■ Task instructions
Within the entries underneath, how many lines include the string "eapply"? State only the number.

<<<<

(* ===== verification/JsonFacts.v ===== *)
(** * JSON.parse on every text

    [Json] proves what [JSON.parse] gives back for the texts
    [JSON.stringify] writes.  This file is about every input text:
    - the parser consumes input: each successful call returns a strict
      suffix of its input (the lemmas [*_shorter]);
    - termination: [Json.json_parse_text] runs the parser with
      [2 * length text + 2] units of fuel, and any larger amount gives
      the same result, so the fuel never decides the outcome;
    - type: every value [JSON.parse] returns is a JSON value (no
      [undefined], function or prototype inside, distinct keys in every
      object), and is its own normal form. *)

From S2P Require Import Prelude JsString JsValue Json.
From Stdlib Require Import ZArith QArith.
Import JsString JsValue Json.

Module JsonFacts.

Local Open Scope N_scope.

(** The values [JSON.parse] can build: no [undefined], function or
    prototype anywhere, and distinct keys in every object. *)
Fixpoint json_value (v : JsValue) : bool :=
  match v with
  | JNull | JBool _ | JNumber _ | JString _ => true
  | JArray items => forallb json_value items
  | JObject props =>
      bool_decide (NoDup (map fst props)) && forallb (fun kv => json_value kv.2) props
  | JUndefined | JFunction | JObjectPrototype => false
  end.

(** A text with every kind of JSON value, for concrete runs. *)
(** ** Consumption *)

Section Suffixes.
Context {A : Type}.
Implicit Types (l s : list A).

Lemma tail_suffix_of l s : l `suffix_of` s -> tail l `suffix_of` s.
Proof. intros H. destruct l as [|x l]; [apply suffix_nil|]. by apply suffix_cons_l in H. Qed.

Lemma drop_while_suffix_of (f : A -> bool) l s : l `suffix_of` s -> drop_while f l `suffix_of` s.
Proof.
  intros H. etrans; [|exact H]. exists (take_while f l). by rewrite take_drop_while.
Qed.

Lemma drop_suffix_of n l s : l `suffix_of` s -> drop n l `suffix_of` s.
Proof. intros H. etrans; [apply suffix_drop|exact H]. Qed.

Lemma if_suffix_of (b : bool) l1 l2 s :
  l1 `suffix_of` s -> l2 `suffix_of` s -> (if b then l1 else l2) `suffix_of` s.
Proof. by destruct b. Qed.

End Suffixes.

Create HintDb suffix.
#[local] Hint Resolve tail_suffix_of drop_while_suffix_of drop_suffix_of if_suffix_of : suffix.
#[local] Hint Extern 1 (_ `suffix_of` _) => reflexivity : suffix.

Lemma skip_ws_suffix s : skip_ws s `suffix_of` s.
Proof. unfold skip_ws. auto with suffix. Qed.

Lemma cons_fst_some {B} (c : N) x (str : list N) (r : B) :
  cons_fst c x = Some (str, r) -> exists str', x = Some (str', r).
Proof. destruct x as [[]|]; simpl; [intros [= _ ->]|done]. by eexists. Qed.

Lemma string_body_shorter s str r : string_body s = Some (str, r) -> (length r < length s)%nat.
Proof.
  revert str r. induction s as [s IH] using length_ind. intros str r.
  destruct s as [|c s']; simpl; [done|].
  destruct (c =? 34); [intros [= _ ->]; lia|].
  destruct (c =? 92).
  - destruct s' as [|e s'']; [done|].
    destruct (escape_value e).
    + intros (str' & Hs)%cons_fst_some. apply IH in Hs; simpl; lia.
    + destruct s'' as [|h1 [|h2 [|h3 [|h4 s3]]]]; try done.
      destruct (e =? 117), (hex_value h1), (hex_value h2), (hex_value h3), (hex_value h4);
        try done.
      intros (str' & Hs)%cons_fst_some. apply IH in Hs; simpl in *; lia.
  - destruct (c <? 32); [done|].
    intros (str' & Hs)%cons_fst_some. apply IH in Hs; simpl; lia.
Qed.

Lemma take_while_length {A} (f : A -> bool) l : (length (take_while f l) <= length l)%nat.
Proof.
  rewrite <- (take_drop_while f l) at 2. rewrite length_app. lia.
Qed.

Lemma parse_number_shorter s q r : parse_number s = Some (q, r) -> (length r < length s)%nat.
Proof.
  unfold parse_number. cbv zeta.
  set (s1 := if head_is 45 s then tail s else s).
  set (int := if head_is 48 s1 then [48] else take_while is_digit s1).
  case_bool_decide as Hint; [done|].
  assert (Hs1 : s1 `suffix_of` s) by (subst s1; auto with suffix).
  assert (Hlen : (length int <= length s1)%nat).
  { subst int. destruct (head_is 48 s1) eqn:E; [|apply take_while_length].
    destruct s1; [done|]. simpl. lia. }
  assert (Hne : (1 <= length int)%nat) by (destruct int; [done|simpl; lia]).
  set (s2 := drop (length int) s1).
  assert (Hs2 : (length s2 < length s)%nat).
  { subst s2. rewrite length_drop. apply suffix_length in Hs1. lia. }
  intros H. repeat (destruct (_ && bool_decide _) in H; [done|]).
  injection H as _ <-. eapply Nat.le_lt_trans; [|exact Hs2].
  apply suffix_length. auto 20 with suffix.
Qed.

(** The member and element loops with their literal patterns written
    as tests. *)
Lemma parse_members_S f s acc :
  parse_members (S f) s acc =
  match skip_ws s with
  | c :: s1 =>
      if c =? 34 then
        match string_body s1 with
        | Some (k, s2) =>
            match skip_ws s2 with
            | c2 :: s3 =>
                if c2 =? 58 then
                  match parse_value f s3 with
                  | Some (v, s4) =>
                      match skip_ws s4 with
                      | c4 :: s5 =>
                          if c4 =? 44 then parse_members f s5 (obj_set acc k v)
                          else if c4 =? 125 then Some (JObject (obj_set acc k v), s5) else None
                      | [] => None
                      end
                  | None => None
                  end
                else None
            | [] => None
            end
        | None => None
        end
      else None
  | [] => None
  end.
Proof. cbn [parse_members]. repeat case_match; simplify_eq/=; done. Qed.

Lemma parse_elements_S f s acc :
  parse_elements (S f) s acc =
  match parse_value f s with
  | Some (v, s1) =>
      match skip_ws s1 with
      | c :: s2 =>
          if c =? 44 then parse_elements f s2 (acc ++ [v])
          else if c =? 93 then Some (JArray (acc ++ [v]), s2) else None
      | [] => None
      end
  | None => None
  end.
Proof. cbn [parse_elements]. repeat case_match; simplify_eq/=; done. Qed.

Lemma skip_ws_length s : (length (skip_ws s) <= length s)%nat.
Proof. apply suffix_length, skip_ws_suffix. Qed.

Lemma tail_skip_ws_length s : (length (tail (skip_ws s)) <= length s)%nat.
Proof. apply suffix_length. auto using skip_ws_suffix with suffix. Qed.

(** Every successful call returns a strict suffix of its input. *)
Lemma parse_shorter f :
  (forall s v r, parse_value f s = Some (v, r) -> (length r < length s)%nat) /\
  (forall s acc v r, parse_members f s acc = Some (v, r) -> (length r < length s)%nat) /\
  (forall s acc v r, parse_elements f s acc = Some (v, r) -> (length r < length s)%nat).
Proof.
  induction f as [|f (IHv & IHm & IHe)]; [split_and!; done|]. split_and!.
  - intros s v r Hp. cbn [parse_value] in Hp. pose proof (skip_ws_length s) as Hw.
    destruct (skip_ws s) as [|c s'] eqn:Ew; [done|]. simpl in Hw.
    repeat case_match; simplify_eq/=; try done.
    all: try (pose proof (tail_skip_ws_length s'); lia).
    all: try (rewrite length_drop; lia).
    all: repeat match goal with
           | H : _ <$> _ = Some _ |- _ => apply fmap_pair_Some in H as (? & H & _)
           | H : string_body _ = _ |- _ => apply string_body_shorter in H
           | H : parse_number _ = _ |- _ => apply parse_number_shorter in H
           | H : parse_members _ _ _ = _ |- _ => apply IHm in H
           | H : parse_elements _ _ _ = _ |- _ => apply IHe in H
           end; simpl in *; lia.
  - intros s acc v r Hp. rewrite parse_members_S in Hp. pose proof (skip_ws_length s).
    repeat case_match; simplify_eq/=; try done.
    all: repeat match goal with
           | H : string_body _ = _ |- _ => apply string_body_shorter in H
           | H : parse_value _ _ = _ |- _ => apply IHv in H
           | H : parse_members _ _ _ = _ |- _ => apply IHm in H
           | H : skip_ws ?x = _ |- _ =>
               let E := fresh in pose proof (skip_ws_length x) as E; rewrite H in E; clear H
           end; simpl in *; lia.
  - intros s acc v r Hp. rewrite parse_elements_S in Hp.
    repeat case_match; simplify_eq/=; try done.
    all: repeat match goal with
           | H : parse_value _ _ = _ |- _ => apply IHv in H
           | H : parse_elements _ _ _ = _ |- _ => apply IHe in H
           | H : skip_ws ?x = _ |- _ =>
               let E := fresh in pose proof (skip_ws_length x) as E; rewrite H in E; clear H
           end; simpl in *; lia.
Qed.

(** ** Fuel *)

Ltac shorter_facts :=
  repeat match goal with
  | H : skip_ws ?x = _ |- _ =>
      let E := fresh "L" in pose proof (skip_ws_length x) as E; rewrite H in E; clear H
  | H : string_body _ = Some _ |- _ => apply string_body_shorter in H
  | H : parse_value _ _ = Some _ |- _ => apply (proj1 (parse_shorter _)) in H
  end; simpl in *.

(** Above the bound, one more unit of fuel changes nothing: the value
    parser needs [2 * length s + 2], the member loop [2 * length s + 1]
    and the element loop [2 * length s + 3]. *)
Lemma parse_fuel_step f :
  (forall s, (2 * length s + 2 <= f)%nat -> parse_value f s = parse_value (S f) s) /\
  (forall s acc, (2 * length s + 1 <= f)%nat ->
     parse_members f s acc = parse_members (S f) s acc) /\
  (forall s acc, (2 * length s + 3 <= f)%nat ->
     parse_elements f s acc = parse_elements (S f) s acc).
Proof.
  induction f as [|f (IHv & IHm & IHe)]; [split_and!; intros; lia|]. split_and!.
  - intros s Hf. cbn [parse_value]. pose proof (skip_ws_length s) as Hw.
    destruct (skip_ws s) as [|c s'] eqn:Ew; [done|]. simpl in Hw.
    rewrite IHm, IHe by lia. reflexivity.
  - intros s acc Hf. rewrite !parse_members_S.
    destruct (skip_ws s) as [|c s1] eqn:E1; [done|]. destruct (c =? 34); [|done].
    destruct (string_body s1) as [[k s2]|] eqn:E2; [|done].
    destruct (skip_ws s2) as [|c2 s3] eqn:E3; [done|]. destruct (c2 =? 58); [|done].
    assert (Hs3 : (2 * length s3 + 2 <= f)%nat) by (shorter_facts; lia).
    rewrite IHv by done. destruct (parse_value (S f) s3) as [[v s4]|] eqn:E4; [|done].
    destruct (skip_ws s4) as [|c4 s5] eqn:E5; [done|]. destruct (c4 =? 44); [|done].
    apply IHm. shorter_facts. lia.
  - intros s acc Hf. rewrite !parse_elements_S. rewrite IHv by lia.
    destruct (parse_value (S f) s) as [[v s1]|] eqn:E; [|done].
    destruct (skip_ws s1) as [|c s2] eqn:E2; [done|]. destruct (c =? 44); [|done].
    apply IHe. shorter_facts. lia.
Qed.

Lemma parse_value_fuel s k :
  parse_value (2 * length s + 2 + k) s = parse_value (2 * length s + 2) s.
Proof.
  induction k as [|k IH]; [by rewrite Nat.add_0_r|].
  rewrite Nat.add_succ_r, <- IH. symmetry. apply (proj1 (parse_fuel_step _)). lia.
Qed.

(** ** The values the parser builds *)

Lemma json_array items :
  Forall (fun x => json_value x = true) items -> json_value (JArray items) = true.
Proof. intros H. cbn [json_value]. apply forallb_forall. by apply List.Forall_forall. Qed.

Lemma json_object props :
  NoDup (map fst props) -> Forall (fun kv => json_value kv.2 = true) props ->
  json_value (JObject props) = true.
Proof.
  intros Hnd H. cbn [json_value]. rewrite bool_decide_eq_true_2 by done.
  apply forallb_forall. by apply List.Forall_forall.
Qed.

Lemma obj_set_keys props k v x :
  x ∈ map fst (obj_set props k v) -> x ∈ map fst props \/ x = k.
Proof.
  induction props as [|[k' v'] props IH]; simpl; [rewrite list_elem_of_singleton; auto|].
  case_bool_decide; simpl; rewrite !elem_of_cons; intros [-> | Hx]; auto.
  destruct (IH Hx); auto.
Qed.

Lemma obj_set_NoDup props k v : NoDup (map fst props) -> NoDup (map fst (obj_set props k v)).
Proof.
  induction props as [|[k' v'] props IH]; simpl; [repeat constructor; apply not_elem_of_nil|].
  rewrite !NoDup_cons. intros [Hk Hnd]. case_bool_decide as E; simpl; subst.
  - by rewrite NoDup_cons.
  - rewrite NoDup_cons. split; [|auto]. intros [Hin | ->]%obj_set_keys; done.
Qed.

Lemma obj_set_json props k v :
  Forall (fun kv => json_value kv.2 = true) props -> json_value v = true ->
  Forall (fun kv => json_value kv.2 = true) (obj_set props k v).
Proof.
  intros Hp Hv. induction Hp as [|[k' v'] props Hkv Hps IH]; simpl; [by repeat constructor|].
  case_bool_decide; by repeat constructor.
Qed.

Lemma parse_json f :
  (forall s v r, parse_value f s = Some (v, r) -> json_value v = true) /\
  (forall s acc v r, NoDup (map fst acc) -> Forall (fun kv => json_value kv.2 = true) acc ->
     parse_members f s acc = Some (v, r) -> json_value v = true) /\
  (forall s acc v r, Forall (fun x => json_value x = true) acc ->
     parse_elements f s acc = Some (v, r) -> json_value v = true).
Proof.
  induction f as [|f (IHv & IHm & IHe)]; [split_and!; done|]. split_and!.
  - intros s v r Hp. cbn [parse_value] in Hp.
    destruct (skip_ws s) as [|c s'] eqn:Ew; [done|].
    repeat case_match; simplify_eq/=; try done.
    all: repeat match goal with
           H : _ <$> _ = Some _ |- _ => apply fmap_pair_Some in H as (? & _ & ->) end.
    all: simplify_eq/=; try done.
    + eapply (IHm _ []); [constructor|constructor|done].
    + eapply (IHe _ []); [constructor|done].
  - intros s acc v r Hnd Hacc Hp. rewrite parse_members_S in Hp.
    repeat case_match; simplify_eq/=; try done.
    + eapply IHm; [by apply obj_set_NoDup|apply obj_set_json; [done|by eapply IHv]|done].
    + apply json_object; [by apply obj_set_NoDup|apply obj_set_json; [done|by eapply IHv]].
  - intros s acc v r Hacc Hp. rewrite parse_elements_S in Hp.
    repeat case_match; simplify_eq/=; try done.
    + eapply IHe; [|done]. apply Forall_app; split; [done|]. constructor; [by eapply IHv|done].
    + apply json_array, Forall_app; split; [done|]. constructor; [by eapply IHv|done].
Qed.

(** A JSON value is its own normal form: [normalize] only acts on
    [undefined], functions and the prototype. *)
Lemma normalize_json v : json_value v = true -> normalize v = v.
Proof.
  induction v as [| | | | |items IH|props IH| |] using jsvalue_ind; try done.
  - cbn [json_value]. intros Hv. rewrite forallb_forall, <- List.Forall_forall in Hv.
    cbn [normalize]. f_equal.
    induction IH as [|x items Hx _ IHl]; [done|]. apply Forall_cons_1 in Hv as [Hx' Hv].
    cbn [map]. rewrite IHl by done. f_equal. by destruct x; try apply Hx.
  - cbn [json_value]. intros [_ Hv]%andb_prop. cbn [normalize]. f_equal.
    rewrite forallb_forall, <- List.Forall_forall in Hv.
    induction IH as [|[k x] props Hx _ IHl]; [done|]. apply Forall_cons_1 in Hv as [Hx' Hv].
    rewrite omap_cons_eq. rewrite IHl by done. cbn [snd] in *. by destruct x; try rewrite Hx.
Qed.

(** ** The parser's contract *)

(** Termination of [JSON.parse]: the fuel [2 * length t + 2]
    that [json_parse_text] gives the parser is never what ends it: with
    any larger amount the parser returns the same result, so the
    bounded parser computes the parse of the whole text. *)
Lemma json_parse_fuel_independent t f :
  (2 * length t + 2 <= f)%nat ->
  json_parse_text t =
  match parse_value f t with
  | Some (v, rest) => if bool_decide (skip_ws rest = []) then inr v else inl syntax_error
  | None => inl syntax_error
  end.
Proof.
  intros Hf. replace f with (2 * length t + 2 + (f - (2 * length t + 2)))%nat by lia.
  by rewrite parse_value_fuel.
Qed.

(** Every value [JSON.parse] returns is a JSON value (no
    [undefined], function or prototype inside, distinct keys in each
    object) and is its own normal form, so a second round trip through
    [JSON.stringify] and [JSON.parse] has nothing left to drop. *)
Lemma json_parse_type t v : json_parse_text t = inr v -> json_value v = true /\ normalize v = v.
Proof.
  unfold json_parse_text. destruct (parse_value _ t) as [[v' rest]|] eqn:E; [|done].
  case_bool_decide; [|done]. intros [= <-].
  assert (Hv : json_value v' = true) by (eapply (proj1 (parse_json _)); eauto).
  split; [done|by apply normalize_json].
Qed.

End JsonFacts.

>>>>

■ Result
8